Chad’s coming-of-age story is mostly presented through the lens of awkward and wince-worthy situational comedy. On its own, it might not be easy to digest, but the show’s writing subverts the cringe factor with surprisingly nuanced, earnest development. “Perhaps my threshold for cringe is higher than most, but what was most important for me was portraying this character from an honest and grounded place and capturing the immigrant kid experience as I remember it,” Pedrad says. “I wasn’t nearly as unhinged or selfish as Chad but the impetus for his behavior and the fear that drives him was based on aspects of my own adolescence.” As an Iranian American immigrant, the actor says she aimed to capture her own time growing up and trying to feel like she belonged while in high school. “I am mortified by how cringey my own life was at the time and I hope people can relate to this authentic character study,” she adds.
In “Finale,” Chad is welcomed into the group by Reed (Thomas Barbusca) or as Pedrad phrases it, his “platonic obsession.” But it’s still superficial, because while he wants to support Chad after the apparent hate crime, Reed set up healthy boundaries earlier in the episode, Reed sets up healthy boundaries from Chad. Pedrad says this was a specific choice she made because she didn’t want to see her character being bullied for being Iranian and Muslim. “The cool kids and the whole student body are nice and tolerant and even in therapy, they almost don’t notice Chad at all, which for him is much worse,” she says. They don’t poke fun at him for his ethnicity, one that Chad himself isn’t able to embrace yet. He’s fearful of being seen as an outsider and actively avoids talking about it. He even changed his name from Ferydoon.
Pedrad drew on instances from her own childhood here too. “It was at times challenging with a foreign name and parents who are themselves still assimilating to a new culture. Teenagers are already struggling to find their identity but as an immigrant kid you’re also caught between these two cultures and it’s an extra obstacle to get through in your effort to belong,” she says.
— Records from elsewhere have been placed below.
Fixpoint memberNames (cfg : Settings) (s : Slice) (count : nat) (index : Z)
  : option (list gostring) :=
  match count with
  | O => Some []
  | S count' =>
      match memberName cfg s index with
      | Some name =>
          match memberNames cfg s count' (index + 1) with
          | Some rest => Some (name :: rest)
          | None => None
          end
      | None => None
      end
  end.

(** The attribute names of a well-formed object, in the order of its
    members; [None] when the Slice is not a well-formed object: it is not
    an object, [Length] fails, or a member below the length has no name
    or does not lie within the Slice. *)
Definition objectNames (cfg : Settings) (s : Slice)
  : option (list gostring) :=
  if IsObject s then
    match Length cfg s with
    | Ok n => memberNames cfg s (Z.to_nat n) 0
    | _ => None
    end
  else None.

(** Where [Get] finds the index table of an object with a byte-length
    field: the statements of [Get] that read the width of the entries, the
    number of items and the start of the table. *)
Definition indexTable (cfg : Settings) (s : Slice) : result (Z * Z * Z) :=
  let h := head s in
  offsetSize <- indexEntrySize cfg h ;;
  VELOCYPACK_ASSERT cfg (offsetSize >? 0) ;;;
  s1 <- from s 1 ;;
  end_ <- readIntegerNonEmpty s1 offsetSize ;;
  if offsetSize <? 8 then
    sn <- from s (u64 (1 + offsetSize)) ;;
    n <- readIntegerNonEmpty sn offsetSize ;;
    Ok (offsetSize, n, u64 (end_ - n * offsetSize))
  else
    sn <- from s (u64 (end_ - offsetSize)) ;;
    n <- readIntegerNonEmpty sn offsetSize ;;
    Ok (offsetSize, n, u64 (end_ - n * offsetSize - offsetSize)).

(** The comparison of the only key of an object with one member, as [Get]
    writes it. *)
Definition singleKeyEquals (cfg : Settings) (key : Slice)
  (attribute : gostring) : result bool :=
  if IsString key then
    eq <- IsEqualString cfg key attribute ;;
    Ok eq
  else if IsSmallInt key || IsUInt key then
    if translatorIsNil cfg
    then Err (WithStack NeedAttributeTranslatorError)
    else
      tr <- translateUnchecked cfg key ;;
      IsEqualString cfg tr attribute
  else Ok false.

(** The object [{"a": 1}] with one member, 6 bytes. *)
Definition singleObject : Slice := [x0b; x06; x01; x41; x61; x31].

(** The long String ["abc"]: head [0xbf], the length 3 in eight bytes, and
    the bytes. *)
Definition longString : Slice :=
  [xbf; x03; x00; x00; x00; x00; x00; x00; x00; x61; x62; x63].


(** The compact array [[1, 16, 2]], 7 bytes: head [0x13], byte length,
    the members of one, two and one bytes, and the number of members. *)
Definition compactArray : Slice := [x13; x07; x31; x28; x10; x32; x03].

(** [count] calls of [Next] on an iterator, one after the other, as the
    loop [for it.IsValid() { ...; it.Next() }] makes them. *)
Fixpoint advance (cfg : Settings) (count : nat) (it : ObjectIterator)
  : result ObjectIterator :=
  match count with
  | O => Ok it
  | S count' =>
      it' <- IteratorNext cfg it ;;
      advance cfg count' it'
  end.

(** An unsorted object of two members whose first key is a Null value,
    not a String: [{null: 1, "a": 2}], 10 bytes, index table at byte 8. *)
Definition nullKeyObject : Slice :=
  [x0f; x0a; x02; x18; x31; x41; x61; x32; x03; x05].

(** An unsorted object of two members whose first key is the SmallInt 1,
    to be translated: [{1: 1, "a": 2}], 10 bytes, index table at byte 8. *)
Definition integerKeyObject : Slice :=
  [x0f; x0a; x02; x31; x31; x41; x61; x32; x03; x05].

(** A 64-bit platform with a translator that knows no number. *)
Definition emptyTranslator64 : Settings :=
  {| assertionsChecked := true; addressLimit := 2 ^ 63 - 1;
     charPtrLength := 8; AttributeTranslator := Some (fun _ => []) |}.
(** * Basic facts *)

Lemma byteval_range (b : byte) : 0 <= byteval b < 256.
Proof.
  unfold byteval. pose proof (Byte.to_N_bounded b) as H.
  split; [apply N2Z.is_nonneg|].
  change 256 with (Z.of_N 256). apply N2Z.inj_lt. lia.
Qed.

Lemma head_range (s : Slice) : 0 <= head s < 256.
Proof.
  destruct s as [|b s]; simpl; [lia | apply byteval_range].
Qed.

Lemma len_nonneg (s : Slice) : 0 <= len s.
Proof. unfold len. lia. Qed.

Lemma len_cons (b : byte) (s : Slice) : len (b :: s) = 1 + len s.
Proof. unfold len. simpl List.length. lia. Qed.

Lemma littleEndianValue_range (bs : list byte) :
  0 <= littleEndianValue bs < 256 ^ Z.of_nat (List.length bs).
Proof.
  induction bs as [|b bs IH].
  - simpl. lia.
  - cbn [littleEndianValue List.length].
    rewrite Nat2Z.inj_succ, Z.pow_succ_r by lia.
    pose proof (byteval_range b). nia.
Qed.

Lemma u64_small (x : Z) : 0 <= x < 2 ^ 64 -> u64 x = x.
Proof. intros H. unfold u64. apply Z.mod_small. exact H. Qed.

Lemma u8_small (x : Z) : 0 <= x < 256 -> u8 x = x.
Proof. intros H. unfold u8. apply Z.mod_small. exact H. Qed.

Lemma u64_range (x : Z) : 0 <= u64 x < 2 ^ 64.
Proof. unfold u64. apply Z.mod_pos_bound. lia. Qed.

Lemma i64_small (x : Z) : - 2 ^ 63 <= x < 2 ^ 63 -> i64 x = x.
Proof.
  intros H. unfold i64. rewrite Z.mod_small; lia.
Qed.

(** The little-endian read returns the value of the bytes it consumes when
    they are there and fit 64 bits. *)
Lemma readIntegerLoop_value (n : nat) :
  forall (s : list byte) (k : Z) (v : Z),
    (n <= List.length s)%nat ->
    0 <= k -> k + Z.of_nat n <= 8 ->
    0 <= v < 2 ^ (8 * k) ->
    readIntegerLoop n s (8 * k) v
    = Ok (v + 2 ^ (8 * k) * littleEndianValue (firstn n s)).
Proof.
  induction n as [|n IH]; intros s k v Hlen Hk Hkn Hv.
  - simpl. f_equal. lia.
  - destruct s as [|b s]; [simpl in Hlen; lia|].
    cbn [readIntegerLoop firstn littleEndianValue].
    simpl in Hlen.
    pose proof (byteval_range b) as Hb.
    assert (Hpow : 2 ^ (8 * (k + 1)) = 2 ^ (8 * k) * 256).
    { replace (8 * (k + 1)) with (8 * k + 8) by lia.
      rewrite Z.pow_add_r by lia. reflexivity. }
    assert (Hle : 2 ^ (8 * (k + 1)) <= 2 ^ 64).
    { apply Z.pow_le_mono_r; lia. }
    assert (Hpos : 0 < 2 ^ (8 * k)) by (apply Z.pow_pos_nonneg; lia).
    rewrite Z.shiftl_mul_pow2 by lia.
    assert (Hsh : 0 <= byteval b * 2 ^ (8 * k) < 2 ^ 64) by nia.
    rewrite (u64_small _ Hsh).
    assert (Hsum : 0 <= v + byteval b * 2 ^ (8 * k) < 2 ^ (8 * (k + 1))) by nia.
    rewrite u64_small by lia.
    replace (8 * k + 8) with (8 * (k + 1)) by lia.
    rewrite IH; try lia.
    f_equal. rewrite Hpow. ring.
Qed.

Lemma readIntegerNonEmpty_value (s : Slice) (w : Z) :
  0 <= w <= 8 -> w <= len s ->
  readIntegerNonEmpty s w = Ok (littleEndianValue (firstn (Z.to_nat w) s)).
Proof.
  intros Hw Hlen. unfold readIntegerNonEmpty.
  pose proof (readIntegerLoop_value (Z.to_nat w) s 0 0) as H.
  change (8 * 0) with 0 in H. change (2 ^ 0) with 1 in H.
  rewrite H; try (unfold len in Hlen; lia).
  f_equal. lia.
Qed.

Lemma from_ok (s : Slice) (a : Z) :
  0 <= a <= len s -> from s a = Ok (skipn (Z.to_nat a) s).
Proof.
  intros H. unfold from.
  destruct (Z.leb_spec 0 a); [|lia].
  destruct (Z.leb_spec a (len s)); [|lia]. reflexivity.
Qed.

Lemma from_inv (s t : Slice) (a : Z) :
  from s a = Ok t -> 0 <= a <= len s /\ t = skipn (Z.to_nat a) s.
Proof.
  unfold from. destruct (Z.leb_spec 0 a); simpl; [|discriminate].
  destruct (Z.leb_spec a (len s)); [|discriminate].
  intros E. inversion E. split; [lia | reflexivity].
Qed.

Lemma len_skipn (s : Slice) (a : Z) :
  0 <= a <= len s -> len (skipn (Z.to_nat a) s) = len s - a.
Proof.
  intros H. unfold len in *. rewrite length_skipn. lia.
Qed.

(** * ByteSize of arrays and objects with a byte-length field *)

Ltac head_cases H :=
  repeat (destruct H as [H|H]); rewrite H.

(** For the heads with a byte-length field, [ByteSize] is the assertion
    [h > 0x00 && h <= 0x0e] followed by the little-endian read of the
    field. *)
Lemma ByteSize_length_field (cfg : Settings) (s : Slice) :
  2 <= head s <= 9 \/ 11 <= head s <= 18 ->
  ByteSize cfg s
  = (VELOCYPACK_ASSERT cfg (head s <=? 0x0e) ;;;
     s1 <- from s 1 ;;
     readIntegerNonEmpty s1 (widthMap (head s))).
Proof.
  intros H.
  assert (Hc : head s = 2 \/ head s = 3 \/ head s = 4 \/ head s = 5
               \/ head s = 6 \/ head s = 7 \/ head s = 8 \/ head s = 9
               \/ head s = 11 \/ head s = 12 \/ head s = 13 \/ head s = 14
               \/ head s = 15 \/ head s = 16 \/ head s = 17 \/ head s = 18)
    by lia.
  unfold ByteSize, Type_.
  head_cases Hc; reflexivity.
Qed.

Lemma widthMap_range (h : Z) : 0 <= widthMap h <= 8.
Proof.
  unfold widthMap.
  repeat match goal with |- context [if ?c then _ else _] => destruct c end;
    lia.
Qed.

(** Arrays and sorted objects: the byte-length field is returned, whether
    assertions are checked or not. *)
Lemma ByteSize_array_or_sorted (cfg : Settings) (s : Slice) :
  2 <= head s <= 9 \/ 11 <= head s <= 14 ->
  1 + widthMap (head s) <= len s ->
  ByteSize cfg s = Ok (littleEndianValue (payload s (widthMap (head s)))).
Proof.
  intros H Hlen.
  rewrite ByteSize_length_field by lia.
  pose proof (widthMap_range (head s)) as Hw.
  unfold VELOCYPACK_ASSERT.
  replace (head s <=? 14) with true by (symmetry; apply Z.leb_le; lia).
  assert (Hs : from s 1 = Ok (skipn 1 s)).
  { rewrite from_ok by lia. reflexivity. }
  destruct (assertionsChecked cfg); cbn [bind]; rewrite Hs; cbn [bind];
    (rewrite readIntegerNonEmpty_value;
     [reflexivity | lia
      | change 1%nat with (Z.to_nat 1); rewrite len_skipn; lia]).
Qed.

(** Unsorted objects: the byte-length field is returned when assertions
    are not checked. *)
Lemma ByteSize_unsorted_unchecked (cfg : Settings) (s : Slice) :
  assertionsChecked cfg = false ->
  15 <= head s <= 18 ->
  1 + widthMap (head s) <= len s ->
  ByteSize cfg s = Ok (littleEndianValue (payload s (widthMap (head s)))).
Proof.
  intros Ha H Hlen.
  rewrite ByteSize_length_field by lia.
  pose proof (widthMap_range (head s)) as Hw.
  unfold VELOCYPACK_ASSERT. rewrite Ha. cbn [bind].
  rewrite from_ok by lia. cbn [bind].
  rewrite readIntegerNonEmpty_value;
    [reflexivity | lia
     | change 1%nat with (Z.to_nat 1); rewrite len_skipn; lia].
Qed.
The actor has been developing Chad since 2016, so she says it isn’t as overbearing at this point to play the role of a teenage boy because it’s been with her for so long, and because the writers have a keen understanding of his antihero stature and what makes him tick. It’s also why they’re able to mine comedy gold out of the bizarre concept. Yet the show finds meaningful ways to discuss his background through his family members. The absence of a typical father figure in his life profoundly impacts his absurd decisions, including forcefully forging a bond with his mother Naz’s (Saba Homayoon) boyfriend Ikrimah in the first half of season one. Pedrad says since there’s only so much ground to cover in eight episodes, she’s looking forward to the territories to mine in season two with Chad’s reconciliation with his culture and family. “But I’m also having fun playing this selfish, shameless person when you know it’s coming from a desperate place that you can relate to and also laugh at how ridiculous he is,” she says.